**What is needed**. Reproduce verbatim the lines of the material below, starting at the line with "mret (operation :: rest)" and ending at the line with "the job asks", both inclusive; skip the rest.

============

Definition transition_audit (inst : string) (w : Workspace) (operation : string) (actor : Uuid) (now : Z)
    : AuditRow :=
  mkAuditRow inst (Some actor) (Some (ws_organization_id w)) (Some (ws_id w))
    ("workspace." +:+ operation) (json_object []) now.

(** [job_and_audit_sqlite] and [job_and_audit_postgres]. *)
Definition job_and_audit (inst : string) (w : Workspace) (t : StoredTransition) (actor : Uuid) (now : Z)
    : DbM () :=
  _ ← if enqueues_reconcile t
      then id ← now_v7; insert_job id (reconcile_job inst w (transition_as_str t) now)
      else mret ();
  id ← now_v7;
  _ ← insert_audit id (transition_audit inst w (transition_as_str t) actor now);
  insert_state_changed inst w (Some (transition_as_str t)) now.

(** [scrub_deleted_sqlite] and [scrub_deleted_postgres]; deleting the workspace
    row cascades to what depends on it. *)
Definition anonymised (r : AuditRow) : AuditRow :=
  mkAuditRow (a_installation_id r) None (a_organization_id r) (a_workspace_id r) (a_action r)
    (json_object []) (a_created_at r).

Definition scrubbed_injection (inst : string) (id : Uuid) (r : InjectionRow) : bool :=
  String.eqb (ir_installation_id r) inst && String.eqb (ir_scope r) "workspace"
  && bool_decide (ir_scope_id r = id).
Definition scrubbed_ticket (inst : string) (id : Uuid) (r : TicketRow) : bool :=
  String.eqb (tk_installation_id r) inst && bool_decide (tk_workspace_id r = id).
Definition scrubbed_audit (inst : string) (id : Uuid) (r : AuditRow) : bool :=
  String.eqb (a_installation_id r) inst && bool_decide (a_workspace_id r = Some id).

Definition scrub_injections (inst : string) (id : Uuid) (db : Db) : Db :=
  set_t_injections (filter (λ kv, scrubbed_injection inst id kv.2 = false) (t_injections db)) db.
Definition scrub_ssh_identities (inst : string) (id : Uuid) (db : Db) : Db :=
  set_t_ssh_identities (delete (inst, id) (t_ssh_identities db)) db.
Definition scrub_tickets (inst : string) (id : Uuid) (db : Db) : Db :=
  set_t_web_shell_tickets
    (filter (λ kv, scrubbed_ticket inst id kv.2 = false) (t_web_shell_tickets db)) db.
Definition scrub_audit (inst : string) (id : Uuid) (db : Db) : Db :=
  set_t_audit ((λ r, if scrubbed_audit inst id r then anonymised r else r) <$> t_audit db) db.
Definition delete_workspace_row (inst : string) (id : Uuid) (db : Db) : Db :=
  match t_workspaces db !! id with
  | Some row =>
      if String.eqb (wr_installation_id row) inst && bool_decide (wr_state row = Deleted)
      then set_t_workspaces (delete id (t_workspaces db)) (cascade_workspace id db)
      else db
  | None => db
  end.

Definition scrub_deleted (inst : string) (w : Workspace) (now : Z) : DbM () :=
  let id := ws_id w in
  _ ← insert_tombstone (inst, id) (mkTombstoneRow (ws_organization_id w) now);
  _ ← modify (scrub_injections inst id);
  _ ← modify (scrub_ssh_identities inst id);
  _ ← modify (scrub_tickets inst id);
  _ ← modify (scrub_audit inst id);
  modify (delete_workspace_row inst id).
Lemma save_exchange_Ok inst op update db db' :
  update ≠ UpdNone → save_storage_shrink inst op update db = (Ok (), db') →
  ∃ row w w' d', t_workspaces db !! op_workspace_id op = Some row ∧
    decode_workspace (op_workspace_id op) row = Ok w ∧
    apply_shrink_workspace_update w (wr_snapshot row) op update = Ok (w', d') ∧ ws_id w' = op_workspace_id op ∧
    t_workspaces db' = <[op_workspace_id op := shrunk_row w' d' (op_updated_at op) row]> (t_workspaces db).
Proof.
  intros Hne. unfold save_storage_shrink. rewrite transaction_Ok.
  intros ([w d] & db1 & (-> & Hid & row & Hrow & Hinst & Hd & <-)%storage_backend_Ok & Hrun)%bind_run_Ok.
  do 2 run_step Hrun. apply bind_run_Ok in Hrun as ([] & db1 & Hupd & Hrun).
  rewrite bool_decide_false in Hupd by done. run_step Hupd. destruct x as [w' d'].
  assert (ws_id w' = ws_id w) as Hid'.
  { destruct update; [done|..]; unfold apply_shrink_workspace_update in Hx0; inv_binds; simplify_eq/=; try done.
    by destruct (op_switched op). }
  exists row, w, w', d'. split_and!; [done..|congruence|].
  rewrite <-Hid in *. rewrite <-Hid' in Hrow. rewrite <-Hid'.
  apply (write_workspace_Ok _ _ _ _ _ _ _ Hrow Hinst) in Hupd. rewrite <-Hupd.
  apply bind_run_Ok in Hrun as (n & db2 & Hsave & Hrun).
  transitivity (t_workspaces db2).
  - destruct (phase_active _); [by injection Hrun as <-|].
    by apply (use_frame t_workspaces) in Hrun; [|unfold insert_shrink_audit, insert_audit; apply _].
  - by apply (use_frame t_workspaces) in Hsave; [|unfold update_shrink; apply _].
Qed.

Lemma decode_shrunk_binding w d now row :
  (∀ b, ws_home_volume_binding w = Some b → binding_is_valid b = true) → capacity_agrees w d →
  decode_home_binding (shrunk_row w d now row) = Ok (ws_home_volume_binding w).
Proof.
  intros Hvalid Hcap. unfold decode_home_binding, capacity_agrees in *; cbn.
  destruct (ws_home_volume_binding w) as [b|]; [|done]. cbn.
  specialize (Hvalid b eq_refl). specialize (Hcap b eq_refl).
  destruct (binding_is_valid_capacity b Hvalid) as [Hpos Hmax]. unfold GIB in Hmax.
  assert (as_i64_cast (vb_capacity_gib b) = vb_capacity_gib b) as ->.
  { unfold as_i64_cast. by destruct (Z.ltb_spec i64_max (vb_capacity_gib b)); unfold i64_max in *; lia. }
  assert (u64_try_from (vb_capacity_gib b) = Some (vb_capacity_gib b)) as ->.
  { apply guard_range_Some. unfold in_u64, u64_max. unfold i64_max in *. bool_prop. lia. }
  cbn. destruct b as [ns name uid cap]. cbn in *. rewrite Hvalid, Hcap, Z.eqb_refl. done.
Qed.

Lemma decode_shrunk_row id row w w' d' now :
  decode_workspace id row = Ok w → ws_id w' = id → document_validate d' = Ok () →
  (∀ b, ws_home_volume_binding w' = Some b → binding_is_valid b = true) → capacity_agrees w' d' →
  wr_generation row < u64_max →
  ∃ w'', decode_workspace id (shrunk_row w' d' now row) = Ok w'' ∧ ws_state w'' = ws_state w' ∧
    ws_home_volume_binding w'' = ws_home_volume_binding w' ∧
    ws_scratch_volume_binding w'' = ws_scratch_volume_binding w' ∧ ws_template w'' = spec d' ∧
    ws_generation w'' = wr_generation row + 1.
Proof.
  intros Hd Hid Hdoc Hvalid Hcap Hgen. pose proof (decode_workspace_inv _ _ _ Hd) as (_ & _ & _ & Hrange & _).
  unfold decode_workspace in *. inv_binds. cbn. rewrite Hdoc; cbn.
  rewrite decode_shrunk_binding by done. cbn. rewrite Hstep1; cbn.
  assert (u64_try_from (wr_generation row + 1) = Some (wr_generation row + 1)) as ->
    by (apply guard_range_Some; unfold in_u64; bool_prop; lia).
  eexists. split; [reflexivity|]. done.
Qed.
(** The coordinator's methods on a cluster state [K]; the error is the text of
    [safe_error]. [apply_workspace] stands for the part of
    [reconcile_workspace] that materialises injections, the SSH identity, the
    placement and the port mappings and applies the resources. It writes the SSH
    identities and the port mappings, for which it draws identifiers, and no other
    table; its error is already a handler's. *)
Class Coordinator (K : Type) := {
  unix_timestamp : K → result string Z * K;
  database_lost : K → bool * K;
  has_observed_replicas : Workspace → Z → K → result string bool * K;
  recover_scratch_scheduling : Workspace → K → result string () * K;
  delete_stopped_scratch : Workspace → K → result string bool * K;
  delete_or_confirm : Workspace → K → result string DeleteProgress * K;
  delete_workspace_shrink_storage : Workspace → list StorageShrinkOperation → K → result string bool * K;
  apply_workspace : Workspace → AppliedTables → K → result JobHandlerError () * AppliedTables * K;
  reconcile_injections : Workspace → K → result JobHandlerError () * K;
  capture_shrink_cleanup_identities :
    Workspace → StorageShrinkOperation → K → result string () * StorageShrinkOperation * K;
  discover_shrink_sources :
    Workspace → StorageShrinkOperation → K → result string () * StorageShrinkOperation * K;
  shrink_pod : Workspace → StorageShrinkOperation → string → ShrinkPodStage → K →
    result string (option ShrinkUsage) * StorageShrinkOperation * K;
  retain_shrink_sources : Workspace → StorageShrinkOperation → K → result string bool * K;
  stop_for_storage_shrink : Workspace → StorageShrinkOperation → K → result string bool * K;
  create_shrink_destination : Workspace → StorageShrinkOperation → string →
    WorkspaceHomeVolumeBinding → Z → K → result string WorkspaceHomeVolumeBinding * K;
  shrink_volume_identity : Workspace → WorkspaceHomeVolumeBinding → K → result string StorageVolumeIdentity * K;
  remove_shrink_helpers : Workspace → StorageShrinkOperation → K → result string bool * K;
  reclaim_shrink_sources : Workspace → StorageShrinkOperation → K → result string bool * K;
}.

(** [StorageError]'s [Display], generated by [thiserror]. *)
Class StorageErrorText := storage_error_to_string : StorageError.t → string.

(** What a handler works on: the database and the cluster. *)
Record World (K : Type) := mkWorld { w_db : Db; w_k : K }.
Arguments mkWorld {K} _ _.
Arguments w_db {K} _.
Arguments w_k {K} _.

(** ** The handler monad: state and [JobHandlerError] *)
Definition HM (S A : Type) : Type := S → result JobHandlerError A * S.

#[global] Instance hm_ret S : MRet (HM S) := λ A a s, (Ok a, s).
#[global] Instance hm_bind S : MBind (HM S) := λ A B k m s,
  match m s with
  | (Ok a, s') => k a s'
  | (Err e, s') => (Err e, s')
  end.

(** Go through a program, statement by statement: [bind] splits a sequence,
    [close] proves a single statement. *)
Create HintDb keeps discriminated.
Ltac walk bind close :=
  lazymatch goal with
  | |- _ (_ ≫= _) => bind; [walk bind close|intros ?; walk bind close]
  | |- _ (match ?x with _ => _ end) => destruct x; walk bind close
  | |- _ => close
  end.

Definition give {S A} (r : result JobHandlerError A) : HM S A := λ s, (r, s).
Definition throw {S A} (e : JobHandlerError) : HM S A := λ s, (Err e, s).

Lemma hm_bind_run {S A B} (m : HM S A) (k : A → HM S B) s :
  (m ≫= k) s = match m s with (Ok a, s') => k a s' | (Err e, s') => (Err e, s') end.
Proof. done. Qed.

Section Reconcile.
Context {K : Type} `{Coordinator K} `{UuidText} `{SqlBackend} `{StorageErrorText}.

(** [.map_err(job_error)]. *)
Definition job_error {A} (r : result string A) : result JobHandlerError A := map_err HandlerFailed r.
(** [.map_err(|error| JobHandlerError::Pending(error.to_string()))]. *)
Definition pending_error {A} (r : result string A) : result JobHandlerError A := map_err HandlerPending r.

(** A database call; a lost one has no effect and reports [StorageError::Database]. *)
Definition db_try {A} (m : DbM A) : HM (World K) (result StorageError.t A) := λ w,
  match database_lost (w_k w) with
  | (true, k) => (Ok (Err StorageError.Database), mkWorld (w_db w) k)
  | (false, k) => let '(r, db) := m (w_db w) in (Ok r, mkWorld db k)
  end.

(** [call.await.map_err(job_error)?]. *)
Definition db_call {A} (m : DbM A) : HM (World K) A :=
  r ← db_try m;
  give (map_err (λ e, HandlerFailed (storage_error_to_string e)) r).

Definition cluster {A B} (f : result B A → result JobHandlerError A) (m : K → result B A * K)
    : HM (World K) A := λ w,
  let '(r, k) := m (w_k w) in (f r, mkWorld (w_db w) k).

Definition apply_resources (w : Workspace) : HM (World K) () := λ world,
  let '(r, tables, k) := apply_workspace w (applied_tables (w_db world)) (w_k world) in
  (r, mkWorld (set_applied_tables tables (w_db world)) k).

(** ** Observations *)
Definition record_observation (inst : string) (w : Workspace) (o : WorkspaceObservation)
    : HM (World K) () :=
  now ← cluster job_error unix_timestamp;
  _ ← db_call (record_workspace_observation inst (ws_id w) (ws_generation w) o (ws_owner_id w) now);
  mret ().

(** The caller has excluded [Deleting] and [Deleted], marked [unreachable!]. *)
Definition observe_workspace (inst : string) (w : Workspace) : HM (World K) () :=
  match ws_state w with
  | Provisioning | Starting | Restarting =>
      observed ← cluster job_error (has_observed_replicas w 1);
      if negb observed
      then _ ← cluster pending_error (recover_scratch_scheduling w);
           throw (HandlerPending "workspace StatefulSet is not ready yet")
      else record_observation inst w ObsReady
  | Ready =>
      observed ← cluster pending_error (has_observed_replicas w 1);
      if negb observed
      then _ ← record_observation inst w ObsNotReady;
           _ ← cluster pending_error (recover_scratch_scheduling w);
           throw (HandlerPending "workspace Pod is recovering readiness")
      else mret ()
  | Stopping =>
      observed ← cluster job_error (has_observed_replicas w 0);
      if negb observed
      then throw (HandlerPending "workspace StatefulSet has not scaled to zero yet")
      else
        removed ← cluster job_error (delete_stopped_scratch w);
        if negb removed
        then throw (HandlerPending "waiting for temporary scratch PVC removal")
        else record_observation inst w ObsStopped
  | Stopped | Failed | Deleting | Deleted => mret ()
  end.

(** ** Checkpoints *)
Definition startup_checkpoint_matches (w : Workspace) (job : ClaimedJob) (now : Z) : bool :=
  match ws_state w with Provisioning | Starting | Restarting | Stopping => true | _ => false end
  && bool_decide (get_u64 (cj_payload job) "reconciled_generation" = Some (ws_generation w))
  && is_some_and (get_i64 (cj_payload job) "reconciled_at")
       (λ at_, (0 <=? saturating_sub_i64 now at_) && (saturating_sub_i64 now at_ <? 60)).

Definition checkpoint_payload (job : ClaimedJob) (w : Workspace) (reconciled_at : option Z) : Value :=
  let payload := remove_key (cj_payload job) "runtime_wait" in
  match reconciled_at with
  | Some at_ => set_key (set_key payload "reconciled_generation" (Number (ws_generation w)))
                  "reconciled_at" (Number at_)
  | None => payload
  end.

Definition checkpoint_error (error : JobHandlerError) (job : ClaimedJob) (w : Workspace)
    (reconciled_at : option Z) : JobHandlerError :=
  match error with
  | HandlerPending message =>
      HandlerPendingWithCheckpoint message (checkpoint_payload job w reconciled_at)
  | _ => error
  end.

(** [m.await.map_err(f)]. *)
Definition map_error {A} (f : JobHandlerError → JobHandlerError) (m : HM (World K) A) : HM (World K) A :=
  λ w, let '(r, w') := m w in (map_err f r, w').

(** ** Deletion *)
Fixpoint capture_all (inst : string) (w : Workspace) (operations : list StorageShrinkOperation)
    : HM (World K) (list StorageShrinkOperation) :=
  match operations with
  | [] => mret []
  | operation :: rest =>
      operation ← cluster id (λ k,
        let '(r, op, k') := capture_shrink_cleanup_identities w operation k in
        (job_error ((λ _, op) <$> r), k'));
      _ ← db_call (save_storage_shrink_cleanup_identity inst operation);
      rest ← capture_all inst w rest;
      mret (operation :: rest)
  end.
(* ===== verification/ShrinkHandler.v ===== *)
(** * Driving a storage shrink ([src/jobs/storage_shrink.rs])

    One run of the job moves a shrink operation by at most one durable phase:
    the operation in memory is changed, saved through [save_storage_shrink] and
    the job asks to be run again. A failure before the volumes were touched ends
    the operation; a later one stops the workspace and rolls back. *)
From stdpp Require Import pretty.
From S2P Require Import Prelude Text Json Auth Quota Templates Workspaces Errors ShrinkOperation Database WorkspaceStore JobStore Events WorkspaceActions ShrinkStore Reconcile.

Section ShrinkHandler.
Context {K : Type} `{Coordinator K} `{UuidText} `{SqlBackend} `{StorageErrorText}.
Context (inst : string).

(** The mutable operation and the world. *)
Definition ShrinkState : Type := StorageShrinkOperation * World K.

Definition operation : HM ShrinkState StorageShrinkOperation := λ s, (Ok s.1, s).
Definition assign (f : StorageShrinkOperation → StorageShrinkOperation) : HM ShrinkState () :=
  λ s, (Ok (), (f s.1, s.2)).
Definition in_world {A} (m : HM (World K) A) : HM ShrinkState A := λ s,
  let '(r, w) := m s.2 in (r, (s.1, w)).

(** A coordinator method that is given the operation, by value or [&mut]. *)
Definition ask {A} (m : StorageShrinkOperation → K → result string A * K) : HM ShrinkState A := λ s,
  let '(r, k) := m s.1 (w_k s.2) in (job_error r, (s.1, mkWorld (w_db s.2) k)).
Definition ask_mut {A} (m : StorageShrinkOperation → K → result string A * StorageShrinkOperation * K)
    : HM ShrinkState (result string A) := λ s,
  let '(r, op, k) := m s.1 (w_k s.2) in (Ok r, (op, mkWorld (w_db s.2) k)).
Definition checked {A} (r : result string A) : HM ShrinkState A := λ s, (job_error r, s).

(** [self.database.save_storage_shrink(operation, update).await.map_err(job_error)?]. *)
Definition save (update : ShrinkWorkspaceUpdate) : HM ShrinkState () :=
  op ← operation; in_world (db_call (save_storage_shrink inst op update)).

Definition pending {A} (message : string) : HM ShrinkState A := throw (HandlerPending message).

Definition advanced : HM ShrinkState () :=
  pending "storage migration advanced to its next durable phase".

(** [operation.phase = phase; operation.updated_at = now]. *)
Definition enter (phase : StorageShrinkPhase) (now : Z) : HM ShrinkState () :=
  assign (λ op, set_op_updated_at now (set_op_phase phase op)).
Definition touch (now : Z) : HM ShrinkState () := assign (set_op_updated_at now).

(** [volume] and [volume_mut]. *)
Definition volume (op : StorageShrinkOperation) (role : string) : StorageShrinkVolume :=
  if String.eqb role "home" then op_home op else op_temporary op.
Definition set_volume (role : string) (f : StorageShrinkVolume → StorageShrinkVolume)
    (op : StorageShrinkOperation) : StorageShrinkOperation :=
  if String.eqb role "home" then set_op_home (f (op_home op)) op
  else set_op_temporary (f (op_temporary op)) op.

Definition run_shrink_pod (w : Workspace) (role : string) (stage : ShrinkPodStage) (now : Z)
    : HM ShrinkState (option ShrinkUsage) :=
  before ← operation;
  result ← ask_mut (λ op, shrink_pod w op role stage);
  after ← operation;
  _ ← if bool_decide (op_helper_pod_uids before = op_helper_pod_uids after) then mret ()
      else (_ ← touch now; save UpdNone);
  checked result.

(** ** The phases *)
Definition advance_queued (w : Workspace) (now : Z) : HM ShrinkState () :=
  result ← ask_mut (discover_shrink_sources w);
  _ ← checked result;
  _ ← save UpdNone;
  usage ← run_shrink_pod w "home" Preflight now;
  if negb (is_some usage) then pending "checking migration tools before stopping the workspace"
  else
    retained ← ask (retain_shrink_sources w);
    if negb retained
    then pending "waiting for the StatefulSet controller to observe Retain before removing GC owners"
    else _ ← enter PhStopping now; _ ← save UpdStopping; advanced.

Definition advance_stopping (w : Workspace) (now : Z) : HM ShrinkState () :=
  stopped ← ask (stop_for_storage_shrink w);
  if negb stopped then pending "waiting for workspace Pod termination and volume exclusivity"
  else _ ← enter PhMeasuring now; _ ← save UpdStopped; advanced.

(** One round of the first loop of [advance_measuring]. *)
Definition measure_role (w : Workspace) (now : Z) (role : string) : HM ShrinkState () :=
  op ← operation;
  if negb (is_some (sv_target_gib (volume op role))) || is_some (sv_used_bytes (volume op role))
  then mret ()
  else
    usage ← run_shrink_pod w role Measure now;
    match usage with
    | None => pending "measuring offline storage usage"
    | Some usage =>
        _ ← assign (set_volume role (λ v,
              set_sv_used_inodes (Some (used_inodes usage)) (set_sv_used_bytes (Some (used_bytes usage)) v)));
        op ← operation;
        _ ← if is_none_or (sv_target_gib (volume op role) ≫= λ target, checked_mul_u64 target GIB)
                 (λ bytes, bytes <=? used_bytes usage)
            then throw (HandlerFailed (role +:+ " target must be strictly larger than offline used bytes ("
                                        +:+ pretty (used_bytes usage) +:+ ")"))
            else mret ();
        _ ← touch now;
        save UpdNone
    end.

============

**Exercise result**.
      mret (operation :: rest)
  end.
(* ===== verification/ShrinkHandler.v ===== *)
(** * Driving a storage shrink ([src/jobs/storage_shrink.rs])

    One run of the job moves a shrink operation by at most one durable phase:
    the operation in memory is changed, saved through [save_storage_shrink] and
    the job asks to be run again. A failure before the volumes were touched ends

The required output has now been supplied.